Pero -y espero estar equivocado- la estrategia es de más largo plazo y tiene que ver con cómo visualiza el Estado el final del proceso: no como una solución global que incluya al sector civil y al antiguo grupo armado, sino como una ruptura traumática entre Batasuna y ETA. Ello, se piensa, debilitaría el proyecto político en ciernes de la izquierda abertzale y, con él, el del nacionalismo vasco en su conjunto. Si se deja pudrir la situación durante largo tiempo, piensan ciertos estrategas, puede llegar a producirse algún atentado tipo Omagh, lo que obligaría a Batasuna, ganada a las vías políticas y democráticas, a condenar el hecho. Éste sería el momento de legalizarla con todos los parabienes.

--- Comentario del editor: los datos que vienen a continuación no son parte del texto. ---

(** [execute_program_interpreted]: the result, the machine and what is left of the meter. *)
Definition execute_program_interpreted (fuel : nat) (vm : EbpfVm) (meter : Z)
    : option (result (EbpfError E) Z * EbpfVm * Z) :=
  let exe := verified_executable vm in
  match Interpreter_new exe (vm_mapping vm) (vm_host vm) (vm_frames vm) (vm_tracer vm) meter with
  | Ok s =>
      '(result, s) ← run exe (vm_program_addr vm) (vm_program vm) fuel s;
      let metered := enable_instruction_meter (config exe) in
      let meter :=
        if metered then saturating_sub (instruction_meter s) (due_insn_count s) else instruction_meter s in
      Some (result,
            mkEbpfVm exe (vm_program vm) (vm_program_addr vm) (memory_mapping s) (host s) (tracer s)
              (call_frames s)
              (if metered then wrapping_sub (initial_insn_count s) meter else total_insn_count vm),
            meter)
  | Err e => Some (Err e, vm, meter)
  | Panic => Some (Panic, vm, meter)
  end.
End interpreter.
(* ===== verification/EbpfMachine.v ===== *)
(** * Running programs on the virtual machine

    The theorems on [EbpfVm]: verified programs are safe, metered programs end, the frames of
    the stack do not overlap, calls return to their caller, and instructions are read as they
    were written. *)

From Stdlib Require Import Strings.Byte.
From S2P Require Import Prelude Ebpf EbpfMemory EbpfVerifier EbpfInterpreter EbpfElf EbpfMemoryFacts EbpfSafety EbpfMeter.

(** ** A new machine *)
Section machine.
Context {E : Type}.
Variables (hash_symbol_name : list byte -> Z) (symbol_at : list byte -> Z -> ElfError + string).

(** An executable whose parts are in the range of their types. *)
Record executable_ok (exe : Executable (E:=E)) : Prop := {
  eo_depth : max_call_depth (config exe) <= U64_MAX;
  eo_functions k p name : bpf_functions exe !! k = Some (p, name) -> 0 <= p < 2 ^ 60;
  eo_vaddr : 0 <= vaddr (text_section_info exe)
}.

Lemma zero_u64 : is_u64 0.
Proof. by apply is_u64b_spec. Qed.

Lemma fresh_frame_ok fp : is_u64 fp -> frame_ok (mkCallFrame fp [0; 0; 0; 0] 0).
Proof.
  intros Hfp. pose proof zero_u64. split; cbn; try done.
  repeat (apply List.Forall_cons; [done|]). apply List.Forall_nil.
Qed.
(** * Personal-Site: the interaction layer of [js/main.js]

    A shallow embedding of the script's five controllers (navigation menu,
    smooth scroll, active-link marker, theme toggle, lightbox) over an
    explicit model of the part of the browser they read and write: a store
    of elements, the document root, the focused element, [localStorage],
    the registered event listeners and the cancellation flag of the event
    being dispatched. JavaScript exceptions are kept: a property access on
    [null] or [undefined] completes abruptly with a [TypeError] and leaves
    the mutations made so far in place. *)

From stdpp Require Import base strings gmap list.

(** ** JavaScript strings *)

Module JsString.

(** [String.prototype.endsWith(searchString)] with no end position: the
    empty search string always matches, a search string longer than the
    receiver never does, otherwise the last [searchLength] code units are
    compared. *)
Definition endsWith (s searchStr : string) : bool :=
  let len := String.length s in
  let searchLength := String.length searchStr in
  if Nat.eqb searchLength 0 then true
  else if Nat.ltb len searchLength then false
  else String.eqb (String.substring (len - searchLength) searchLength s) searchStr.

(** [ToString] applied to the result of [getAttribute]: [null] becomes the
    four-character string. *)
Definition ToString (v : option string) : string :=
  match v with
  | None => "null"
  | Some s => s
  end.

(** [v === lit] for a value that is a string or [null]. *)
Definition strictEq (v : option string) (lit : string) : bool :=
  match v with
  | None => false
  | Some s => String.eqb s lit
  end.

(** [!v] for a value that is a string or [null]: both [null] and the empty
    string are falsy. *)
Definition falsy (v : option string) : bool :=
  match v with
  | None => true
  | Some s => String.eqb s ""
  end.

End JsString.

(** ** Elements *)

(** Elements are named by the handle a selector query returns. *)
Abbreviation NodeId := nat.

(** What the script reads and writes on an element: its class list (a
    [DOMTokenList]: ordered, without duplicates), its content attributes and
    the [src] and [alt] properties of an image. *)
Record Element := mkElement {
  classList : list string;
  attributes : gmap string string;
  src : string;
  alt : string
}.

Module El.

Definition empty : Element := mkElement [] ∅ "" "".

(** [classList.contains(c)] *)
Definition contains (c : string) (e : Element) : bool :=
  bool_decide (c ∈ classList e).

(** [classList.add(c)]: appended unless already present. *)
Definition add (c : string) (e : Element) : Element :=
  mkElement (if contains c e then classList e else classList e ++ [c])
            (attributes e) (src e) (alt e).

(** [classList.remove(c)] *)
Definition remove (c : string) (e : Element) : Element :=
  mkElement (filter (λ x, x ≠ c) (classList e)) (attributes e) (src e) (alt e).

Definition getAttribute (k : string) (e : Element) : option string :=
  attributes e !! k.

Definition setAttribute (k v : string) (e : Element) : Element :=
  mkElement (classList e) (<[k := v]> (attributes e)) (src e) (alt e).

Definition removeAttribute (k : string) (e : Element) : Element :=
  mkElement (classList e) (delete k (attributes e)) (src e) (alt e).

Definition set_src (v : string) (e : Element) : Element :=
  mkElement (classList e) (attributes e) v (alt e).

Definition set_alt (v : string) (e : Element) : Element :=
  mkElement (classList e) (attributes e) (src e) v.

End El.

(** ** Events and listeners *)

Inductive EventTarget :=
  | TDocument
  | TNode (n : NodeId).

(** The fields of a DOM event the handlers read. A mouse event carries no
    meaningful [key]. *)
Record Event := mkEvent {
  key : string;
  shiftKey : bool;
  target : NodeId
}.

(** The script's listener functions. The anonymous ones are named after the
    place they are registered; each carries the variables its closure
    captured inside the [init*] function that created it. A variable that a
    guard has already narrowed to non-null is a [NodeId], one that is still
    nullable an [option]. *)
Inductive Handler :=
  | H_toggleMenu
  | H_navDocumentClick
  | H_navDocumentKeydown
  | H_handleMenuKeydown
  | H_anchorClick (this : NodeId)
  | H_themeToggleClick (themeToggle : NodeId)
  | H_galleryClick (lightbox : NodeId) (lightboxImg lightboxClose : option NodeId) (this : NodeId)
  | H_galleryKeydown (lightbox : NodeId) (lightboxImg lightboxClose : option NodeId) (this : NodeId)
  | H_closeLightbox (lightbox : NodeId)
  | H_lightboxClick (lightbox : NodeId)
  | H_lightboxDocumentKeydown (lightbox : NodeId).

Record Listener := mkListener {
  l_target : EventTarget;
  l_type : string;
  l_handler : Handler
}.

(** ** The browser state and the effect monad *)

Record World := mkWorld {
  elems : gmap nat Element;           (* the elements, by handle *)
  documentElement : Element;          (* the page root *)
  bodyOverflow : string;              (* document.body.style.overflow *)
  activeElement : option NodeId;      (* document.activeElement, None for null *)
  localStorage : gmap string string;
  listeners : list Listener;          (* in registration order *)
  scrolledIntoView : list NodeId;     (* targets of scrollIntoView, oldest first *)
  defaultPrevented : bool             (* of the event being dispatched *)
}.

Inductive JsError := TypeError | SyntaxError.

(** A normal completion with a value, or an abrupt one with the exception
    thrown; both carry the state reached. *)
Inductive Completion (A : Type) :=
  | Normal (a : A) (w : World)
  | Throw (e : JsError) (w : World).
Arguments Normal {A} a w.
Arguments Throw {A} e w.

Definition JS (A : Type) : Type := World → Completion A.

Definition ret {A} (a : A) : JS A := λ w, Normal a w.

(** Sequencing: an abrupt completion of [m] skips [f]. *)
Definition bind {A B} (m : JS A) (f : A → JS B) : JS B := λ w,
  match m w with
  | Normal a w' => f a w'
  | Throw e w' => Throw e w'
  end.

Declare Scope js_scope.
Delimit Scope js_scope with js.
Notation "'let*' x ':=' m 'in' k" := (bind m (λ x, k))
  (at level 10, x name, m at level 100, k at level 200) : js_scope.
Notation "m ;; k" := (bind m (λ _, k))
  (at level 100, k at level 200, right associativity) : js_scope.
Local Open Scope js_scope.

Definition final {A} (c : Completion A) : World :=
  match c with
  | Normal _ w => w
  | Throw _ w => w
  end.

Definition thrown {A} (c : Completion A) : option JsError :=
  match c with
  | Normal _ _ => None
  | Throw e _ => Some e
  end.

Module Dom.

Definition get {A} (f : World → A) : JS A := λ w, Normal (f w) w.
Definition modify (f : World → World) : JS unit := λ w, Normal () (f w).
Definition throw {A} (e : JsError) : JS A := λ w, Throw e w.

(** Reading a property of a value that may be [null] or [undefined]. *)
Definition deref {A} (o : option A) : JS A :=
  match o with
  | Some a => ret a
  | None => throw TypeError
  end.

Definition getElement (n : NodeId) (w : World) : Element :=
  default El.empty (elems w !! n).

Definition updElement (n : NodeId) (f : Element → Element) (w : World) : World :=
  mkWorld (<[n := f (getElement n w)]> (elems w)) (documentElement w) (bodyOverflow w)
          (activeElement w) (localStorage w) (listeners w) (scrolledIntoView w)
          (defaultPrevented w).

Definition updRoot (f : Element → Element) (w : World) : World :=
  mkWorld (elems w) (f (documentElement w)) (bodyOverflow w)
          (activeElement w) (localStorage w) (listeners w) (scrolledIntoView w)
          (defaultPrevented w).

Definition classList_add (n : NodeId) (c : string) : JS unit :=
  modify (updElement n (El.add c)).
Definition classList_remove (n : NodeId) (c : string) : JS unit :=
  modify (updElement n (El.remove c)).
Definition classList_contains (n : NodeId) (c : string) : JS bool :=
  get (λ w, El.contains c (getElement n w)).

Definition getAttribute (n : NodeId) (k : string) : JS (option string) :=
  get (λ w, El.getAttribute k (getElement n w)).
Definition setAttribute (n : NodeId) (k v : string) : JS unit :=
  modify (updElement n (El.setAttribute k v)).
Definition removeAttribute (n : NodeId) (k : string) : JS unit :=
  modify (updElement n (El.removeAttribute k)).

Definition get_src (n : NodeId) : JS string := get (λ w, src (getElement n w)).
Definition get_alt (n : NodeId) : JS string := get (λ w, alt (getElement n w)).
Definition set_src (n : NodeId) (v : string) : JS unit := modify (updElement n (El.set_src v)).
Definition set_alt (n : NodeId) (v : string) : JS unit := modify (updElement n (El.set_alt v)).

La publicitación por los medios estatales de los disensos entre presos, cuando debieran buscar lo contrario en un momento en que ETA se encamina hacia el silencio de las armas, el reconocimiento mediático de que la izquierda abertzale presiona en tal dirección mezclado con las llamadas a la ruptura con ETA, son piezas que encajan en tal puzzle.

En cuanto a ETA, se piensa, sus restos grapizados serían fácilmente eliminables por la acción conjunta de las fuerzas policiales. Pero si el escenario descrito se desarrollara, lo que yo no creo, la situación creada sería muy distinta, y desastrosa. No se trataría de un IRA Auténtico enfrentado al IRA central y al Sinn Féin incluidos en el proceso, sino de una ETA central excluida y despechada. La desesperación de los grupos que en todos los pueblos y barrios vascos reivindican a los presos, encarcelados ahora sine die, sería el caldo de cultivo una violencia incontrolada y capilar no sometida a la presión contraria de una Batasuna que habría perdido su influencia sobre esos sectores.

En este escenario hipotético serían -seríamos- muchos los vascos que expresarían su repulsa ante la vuelta de la violencia y de los años de plomo; pero la repulsa se acompañaría del hastío y de la repugnancia hacia la clase política española en su conjunto y hacia los sectores vascos cómplices de la misma.

Yo confío naturalmente en que la sensatez de los impulsores vascos del movimiento de defensa de los derechos civiles (de la que dieron muestra el sábado 11 de septiembre) haga imposible este escenario, sin dejarse vencer por la impaciencia. También confío en que su perseverancia acabe haciendo mella en el Estado, y se abra una vía de contactos discretos (con distintos interlocutores) en tres direcciones como mínimo:

La creación de las bases de un mecanismo de verificación internacional del abandono de las armas.

La legalización y el fin de la criminalización de los grupos de la izquierda abertzale.

El acercamiento de los presos como primer paso.

Pienso, como muchos, que, dada la falta de intereses inmediatos del Estado por un cambio de estrategia, ésta requerirá de una fuerte presencia de las instancias internacionales.

En todo caso, los necesarios requerimientos a ETA exigiéndole la clarificación de sus posturas deben ir acompañados, para ser eficaces, de la exigencia simétrica al Estado de sustitución de la estrategia de la provocación por otra inspirada en vías exclusivamente políticas y democráticas.